Work order – In the material below, the required lines run from the one containing "handle_events ls' evs'" through the one containing "(its [dt], events". Copy those lines exactly, ends included, and nothing else.

>>

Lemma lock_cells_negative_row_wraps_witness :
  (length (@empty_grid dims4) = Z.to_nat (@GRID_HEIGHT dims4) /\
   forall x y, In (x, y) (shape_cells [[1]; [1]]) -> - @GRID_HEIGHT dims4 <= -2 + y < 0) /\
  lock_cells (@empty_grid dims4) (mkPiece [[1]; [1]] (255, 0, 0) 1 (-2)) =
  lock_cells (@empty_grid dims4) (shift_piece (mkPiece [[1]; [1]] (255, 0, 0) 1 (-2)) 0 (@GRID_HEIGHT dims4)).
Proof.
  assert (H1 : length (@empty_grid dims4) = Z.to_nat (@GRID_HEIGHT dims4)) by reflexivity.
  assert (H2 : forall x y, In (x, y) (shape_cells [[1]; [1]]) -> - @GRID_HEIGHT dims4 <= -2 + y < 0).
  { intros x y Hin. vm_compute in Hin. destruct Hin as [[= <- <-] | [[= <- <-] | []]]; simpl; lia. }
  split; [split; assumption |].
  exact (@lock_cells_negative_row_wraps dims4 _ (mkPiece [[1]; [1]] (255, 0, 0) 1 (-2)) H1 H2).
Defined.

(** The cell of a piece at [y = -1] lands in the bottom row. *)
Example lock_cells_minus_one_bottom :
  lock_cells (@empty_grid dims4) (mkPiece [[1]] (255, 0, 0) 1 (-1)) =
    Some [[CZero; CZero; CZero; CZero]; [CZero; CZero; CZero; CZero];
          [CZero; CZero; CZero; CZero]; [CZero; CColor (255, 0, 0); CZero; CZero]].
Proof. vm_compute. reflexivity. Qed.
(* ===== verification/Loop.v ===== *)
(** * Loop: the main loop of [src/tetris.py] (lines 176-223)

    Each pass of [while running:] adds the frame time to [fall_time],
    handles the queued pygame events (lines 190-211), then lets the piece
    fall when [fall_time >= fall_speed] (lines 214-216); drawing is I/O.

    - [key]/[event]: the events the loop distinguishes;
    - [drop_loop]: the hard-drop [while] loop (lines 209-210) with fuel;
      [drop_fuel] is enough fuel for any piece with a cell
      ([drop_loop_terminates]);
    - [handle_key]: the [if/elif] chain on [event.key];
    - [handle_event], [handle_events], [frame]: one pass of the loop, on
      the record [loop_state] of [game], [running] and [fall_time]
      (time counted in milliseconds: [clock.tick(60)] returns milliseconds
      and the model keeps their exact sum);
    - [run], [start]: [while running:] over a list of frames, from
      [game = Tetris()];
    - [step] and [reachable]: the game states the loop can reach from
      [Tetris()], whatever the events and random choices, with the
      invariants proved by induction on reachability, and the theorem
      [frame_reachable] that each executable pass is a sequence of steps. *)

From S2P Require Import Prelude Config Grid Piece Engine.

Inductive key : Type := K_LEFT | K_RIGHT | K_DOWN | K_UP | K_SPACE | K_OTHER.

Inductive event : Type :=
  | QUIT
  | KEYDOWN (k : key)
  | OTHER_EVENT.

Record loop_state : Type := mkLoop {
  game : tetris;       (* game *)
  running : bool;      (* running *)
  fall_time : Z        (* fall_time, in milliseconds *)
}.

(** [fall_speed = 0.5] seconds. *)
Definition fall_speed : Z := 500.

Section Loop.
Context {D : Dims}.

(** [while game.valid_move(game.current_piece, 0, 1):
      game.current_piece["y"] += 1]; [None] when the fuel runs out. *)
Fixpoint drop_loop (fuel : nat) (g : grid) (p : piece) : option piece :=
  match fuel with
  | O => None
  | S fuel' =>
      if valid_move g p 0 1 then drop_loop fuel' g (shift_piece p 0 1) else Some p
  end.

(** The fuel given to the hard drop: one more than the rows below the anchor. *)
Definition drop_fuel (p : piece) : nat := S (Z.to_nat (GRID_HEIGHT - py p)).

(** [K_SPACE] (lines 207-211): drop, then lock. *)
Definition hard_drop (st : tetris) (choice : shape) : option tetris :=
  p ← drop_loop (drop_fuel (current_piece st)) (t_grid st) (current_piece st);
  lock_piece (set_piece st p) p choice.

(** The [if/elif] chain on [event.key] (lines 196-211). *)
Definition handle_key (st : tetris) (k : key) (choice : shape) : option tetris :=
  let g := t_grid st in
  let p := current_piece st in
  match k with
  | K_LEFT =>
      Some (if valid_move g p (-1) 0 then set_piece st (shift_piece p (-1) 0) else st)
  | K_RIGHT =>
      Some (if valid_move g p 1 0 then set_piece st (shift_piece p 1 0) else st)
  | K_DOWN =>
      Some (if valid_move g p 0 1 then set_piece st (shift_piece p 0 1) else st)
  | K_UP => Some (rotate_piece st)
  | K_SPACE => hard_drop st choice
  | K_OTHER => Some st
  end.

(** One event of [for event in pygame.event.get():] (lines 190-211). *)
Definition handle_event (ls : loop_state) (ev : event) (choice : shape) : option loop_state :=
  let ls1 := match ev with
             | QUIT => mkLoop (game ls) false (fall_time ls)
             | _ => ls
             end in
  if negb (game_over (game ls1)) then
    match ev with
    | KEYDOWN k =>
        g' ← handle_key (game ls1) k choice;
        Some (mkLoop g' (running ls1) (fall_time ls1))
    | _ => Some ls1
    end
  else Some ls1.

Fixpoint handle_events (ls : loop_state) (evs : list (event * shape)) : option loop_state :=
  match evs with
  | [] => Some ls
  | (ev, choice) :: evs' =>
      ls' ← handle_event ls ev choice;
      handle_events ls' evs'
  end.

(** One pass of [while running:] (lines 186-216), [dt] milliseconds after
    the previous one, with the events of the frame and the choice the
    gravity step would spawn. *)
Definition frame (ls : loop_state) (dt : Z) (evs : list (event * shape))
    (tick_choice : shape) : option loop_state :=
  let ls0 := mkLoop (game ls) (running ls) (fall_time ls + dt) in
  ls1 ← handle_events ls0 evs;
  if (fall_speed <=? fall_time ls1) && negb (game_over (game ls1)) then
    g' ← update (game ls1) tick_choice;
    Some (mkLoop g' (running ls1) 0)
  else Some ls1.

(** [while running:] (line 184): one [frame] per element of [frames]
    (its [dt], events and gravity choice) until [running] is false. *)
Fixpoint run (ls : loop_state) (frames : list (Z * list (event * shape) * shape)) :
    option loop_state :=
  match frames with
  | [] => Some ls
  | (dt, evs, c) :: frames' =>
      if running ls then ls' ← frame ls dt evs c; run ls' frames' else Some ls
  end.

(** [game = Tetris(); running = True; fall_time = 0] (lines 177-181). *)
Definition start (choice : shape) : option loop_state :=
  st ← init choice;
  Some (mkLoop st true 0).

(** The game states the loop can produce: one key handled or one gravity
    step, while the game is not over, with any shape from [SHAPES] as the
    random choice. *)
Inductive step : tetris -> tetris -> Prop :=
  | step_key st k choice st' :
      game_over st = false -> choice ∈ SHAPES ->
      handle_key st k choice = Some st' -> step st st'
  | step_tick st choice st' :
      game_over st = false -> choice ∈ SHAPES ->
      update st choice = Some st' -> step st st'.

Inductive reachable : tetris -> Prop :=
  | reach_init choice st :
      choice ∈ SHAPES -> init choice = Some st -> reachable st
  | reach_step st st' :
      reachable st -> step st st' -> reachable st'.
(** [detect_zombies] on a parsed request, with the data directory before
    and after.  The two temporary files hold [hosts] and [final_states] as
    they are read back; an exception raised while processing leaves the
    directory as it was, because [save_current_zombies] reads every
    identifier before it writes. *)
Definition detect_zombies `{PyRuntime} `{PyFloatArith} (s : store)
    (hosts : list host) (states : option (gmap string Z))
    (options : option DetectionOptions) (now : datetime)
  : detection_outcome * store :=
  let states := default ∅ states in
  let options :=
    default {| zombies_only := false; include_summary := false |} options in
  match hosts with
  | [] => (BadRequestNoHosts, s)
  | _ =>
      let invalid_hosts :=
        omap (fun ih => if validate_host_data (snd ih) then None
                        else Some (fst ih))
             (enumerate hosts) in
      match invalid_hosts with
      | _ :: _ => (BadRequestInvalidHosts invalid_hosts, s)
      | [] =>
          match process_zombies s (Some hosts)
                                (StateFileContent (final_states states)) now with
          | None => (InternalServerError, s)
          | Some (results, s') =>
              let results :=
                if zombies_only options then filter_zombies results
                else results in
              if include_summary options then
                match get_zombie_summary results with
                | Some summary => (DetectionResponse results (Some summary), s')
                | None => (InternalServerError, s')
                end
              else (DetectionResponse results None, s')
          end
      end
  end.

<<

Exercise answer –
      handle_events ls' evs'
  end.

(** One pass of [while running:] (lines 186-216), [dt] milliseconds after
    the previous one, with the events of the frame and the choice the
    gravity step would spawn. *)
Definition frame (ls : loop_state) (dt : Z) (evs : list (event * shape))
    (tick_choice : shape) : option loop_state :=
  let ls0 := mkLoop (game ls) (running ls) (fall_time ls + dt) in
  ls1 ← handle_events ls0 evs;
  if (fall_speed <=? fall_time ls1) && negb (game_over (game ls1)) then
    g' ← update (game ls1) tick_choice;
    Some (mkLoop g' (running ls1) 0)
  else Some ls1.

(** [while running:] (line 184): one [frame] per element of [frames]
    (its [dt], events and gravity choice) until [running] is false. *)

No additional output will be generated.